Exercise description
Copy out each line below in which the string "property" appears.

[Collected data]
....
(** ** Observations used in the statements of the theorems *)

(** The value carried by the first relation of a pair, if any. *)
Definition lookup_pair {A} (username isbn : string) (l : list (string * string * A)) : option A :=
  rel_val <$> head (filter (λ r, is_pair username isbn r = true) l).

(** The [quantity] property of the Borrows relation of a pair. *)
Definition borrow_count (s : store) (username isbn : string) : option Z :=
  lookup_pair username isbn (borrows s).

(** The [score] property of the Rates relation of a pair. *)
Definition rating (s : store) (username isbn : string) : option Z :=
  lookup_pair username isbn (rates s).

(** Copies of a book that are out: the sum of [quantity] over its Borrows
    relations. *)
Definition total (l : list Z) : Z := foldr Z.add 0 l.
Definition borrowed (s : store) (isbn : string) : Z :=
  total (rel_val <$> filter (λ r, rel_isbn r = isbn) (borrows s)).

(** ** The world: store, pending store faults, log *)

Inductive exn :=
| CypherError (message : string)
| ValueError (message : string).

Inductive arg := AStr (s : string) | AInt (z : Z) | AList (l : list string).
Inductive level := LError | LSuccess.
Record event := Event { lvl : level; template : string; args : list arg }.

Record world := World {
  db : store;
  pending : list (option string);
  log : list event }.

Definition M (A : Type) : Type := world → (exn + A) * world.

Definition ret {A} (a : A) : M A := λ w, (inr a, w).
Definition bind {A B} (m : M A) (k : A → M B) : M B :=
  λ w, match m w with
       | (inl e, w') => (inl e, w')
       | (inr a, w') => k a w'
       end.
Definition raise {A} (e : exn) : M A := λ w, (inl e, w).

(** [try: m except CypherError as e: h e.message] *)
Definition try_except_cypher {A} (m : M A) (h : string → M A) : M A :=
  λ w, match m w with
       | (inl (CypherError msg), w') => h msg w'
       | r => r
       end.

Notation "'do' x <- m ; k" := (bind m (λ x, k))
  (at level 10, x name, m at level 100, k at level 200).
Notation "'exec' m ; k" := (bind m (λ _, k))
  (at level 10, m at level 100, k at level 200).

Definition emit (l : level) (t : string) (a : list arg) : M unit :=
  λ w, (inr tt, World (db w) (pending w) (log w ++ [Event l t a])%list).
Definition error := emit LError.
Definition success := emit LSuccess.

(** A statement: refused with the store's message, or rows and a new store. *)
Definition query (R : Type) : Type := store → string + (R * store).

(** [session.run(statement, params)] *)
Definition session_run {R} (q : query R) : M R :=
  λ w, match pending w with
       | Some msg :: rest => (inl (CypherError msg), World (db w) rest (log w))
       | _ =>
         match q (db w) with
         | inl msg => (inl (CypherError msg), World (db w) (tail (pending w)) (log w))
         | inr (r, d) => (inr r, World d (tail (pending w)) (log w))
         end
       end.

(** [__handle_cyphererror]: log the store's message, answer [False]. *)
Definition handle_cyphererror (message : string) : M bool :=
  exec error "{}" [AStr message]; ret false.

(** [__run_session]: run one statement, never let [CypherError] out.
    ([__log_result] only writes [info] lines.) *)
Definition run_session {R} (q : query R) : M bool :=
  try_except_cypher (exec session_run q; ret true) handle_cyphererror.

(** ** The Cypher statements

    One function per statement text of the source, named after what it
    does.  A pattern anchored at a node by its key binds nothing when the
    node is absent.  Clauses after a [MATCH] run once per matched row, and
    a [SET] reads what earlier rows wrote.  An aggregate without grouping
    key ([RETURN COUNT(r)]) yields exactly one row, also over no match. *)
Module Cypher.

Definition ok {R} (rows : R) (s : store) : string + (R * store) := inr (rows, s).

Definition key_exists : string := "node already exists with this key".
Definition still_has_relationships : string :=
  "cannot delete node, because it still has relationships".

Definition has_book (s : store) (isbn : string) : bool :=
  bool_decide (is_Some (book_nodes s !! isbn)).
Definition has_user (s : store) (username : string) : bool :=
  bool_decide (is_Some (user_nodes s !! username)).
Definition has_author (s : store) (name : string) : bool :=
  bool_decide (name ∈ author_nodes s).

(** [CREATE (book:Book {isbn, title, pages, quantity}) RETURN book] *)
Definition create_book (b : Book.t) : query unit := λ s,
  if has_book s (Book.isbn b) then inl key_exists
  else ok tt (with_books
    <[Book.isbn b := BookNode (Book.title b) (Book.pages b) (Book.quantity b) ∅]> s).

(** [CREATE (user:User {username, name, phone}) RETURN user] *)
Definition create_user (u : User.t) : query unit := λ s,
  if has_user s (User.username u) then inl key_exists
  else ok tt (with_users
    <[User.username u := UserNode (User.name u) (User.phone u) ∅]> s).

(** [MATCH(book {isbn}) MERGE(author {name})
    CREATE(book) <- [relation: Author_Of] - (author) RETURN author] *)
Definition link_author (isbn name : string) : query unit := λ s,
  if has_book s isbn
  then ok tt (with_author_of (λ l, (l ++ [(name, isbn)])%list)
               (with_authors (λ a, a ∪ {[name]}) s))
  else ok tt s.

(** [MATCH (book {isbn}) - [relationship:Author_Of] - (author)
    DELETE relationship RETURN author]: one row per relation. *)
Definition unlink_authors (isbn : string) : query (list string) := λ s,
  if has_book s isbn
  then ok (fst <$> filter (λ r, r.2 = isbn) (author_of s))
          (with_author_of (filter (λ r, r.2 ≠ isbn)) s)
  else ok [] s.

(** [MATCH (author {name}) - [relation:Author_Of] - (:Book)
    RETURN COUNT(relation)] *)
Definition count_author_books (name : string) : query (list Z) := λ s,
  if has_author s name
  then ok [Z.of_nat (length (filter (λ r, r.1 = name) (author_of s)))] s
  else ok [0] s.

(** [MATCH (author {name}) DELETE author] *)
Definition delete_author (name : string) : query unit := λ s,
  if has_author s name then
    if bool_decide (Exists (λ r, r.1 = name) (author_of s))
    then inl still_has_relationships
    else ok tt (with_authors (λ a, a ∖ {[name]}) s)
  else ok tt s.

(** The fields [edit_book] writes as a number, and the others. *)
Inductive num_field := Pages | Quantity.
Inductive text_field := Key | Title | Other (field : string).

(** [MATCH (book {isbn}) SET book.<field> = <value> RETURN book],
    the value written as a number. *)
Definition set_book_number (isbn : string) (f : num_field) (value : Z) : query unit := λ s,
  ok tt (with_books (alter (match f with
                            | Pages => set_pages value
                            | Quantity => set_quantity value
                            end) isbn) s).

Definition rename {A} (old new : string) (k : A * string) : A * string :=
  (k.1, if bool_decide (k.2 = old) then new else k.2).
Definition rename_isbn {A} (old new : string) (r : string * string * A) : string * string * A :=
  (rename old new r.1, r.2).

(** The same statement, the value written between quotes.  Writing the
    key moves the node, with every relation that hangs on it, to the new
    key; the NODE KEY constraint refuses a key that is taken. *)
Definition set_book_text (isbn : string) (f : text_field) (value : string) : query unit := λ s,
  match book_nodes s !! isbn with
  | None => ok tt s
  | Some b =>
    match f with
    | Title => ok tt (with_books <[isbn := set_title value b]> s)
    | Other field => ok tt (with_books <[isbn := set_bextra field value b]> s)
    | Key =>
      if bool_decide (value = isbn) then ok tt s
      else if has_book s value then inl key_exists
      else ok tt (Store (<[value := b]> (delete isbn (book_nodes s)))
                        (user_nodes s) (author_nodes s)
                        (rename isbn value <$> author_of s)
                        (rename_isbn isbn value <$> borrows s)
                        (rename_isbn isbn value <$> rates s))
    end
  end.

Inductive user_text_field := UKey | UName | UOther (field : string).

(** [MATCH (user {username}) SET user.phone = <value> RETURN user] *)
Definition set_user_phone (username : string) (value : Z) : query unit := λ s,
  ok tt (with_users (alter (λ u, UserNode (u_name u) value (u_extra u)) username) s).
....
Final answer
(** The [quantity] property of the Borrows relation of a pair. *)
(** The [score] property of the Rates relation of a pair. *)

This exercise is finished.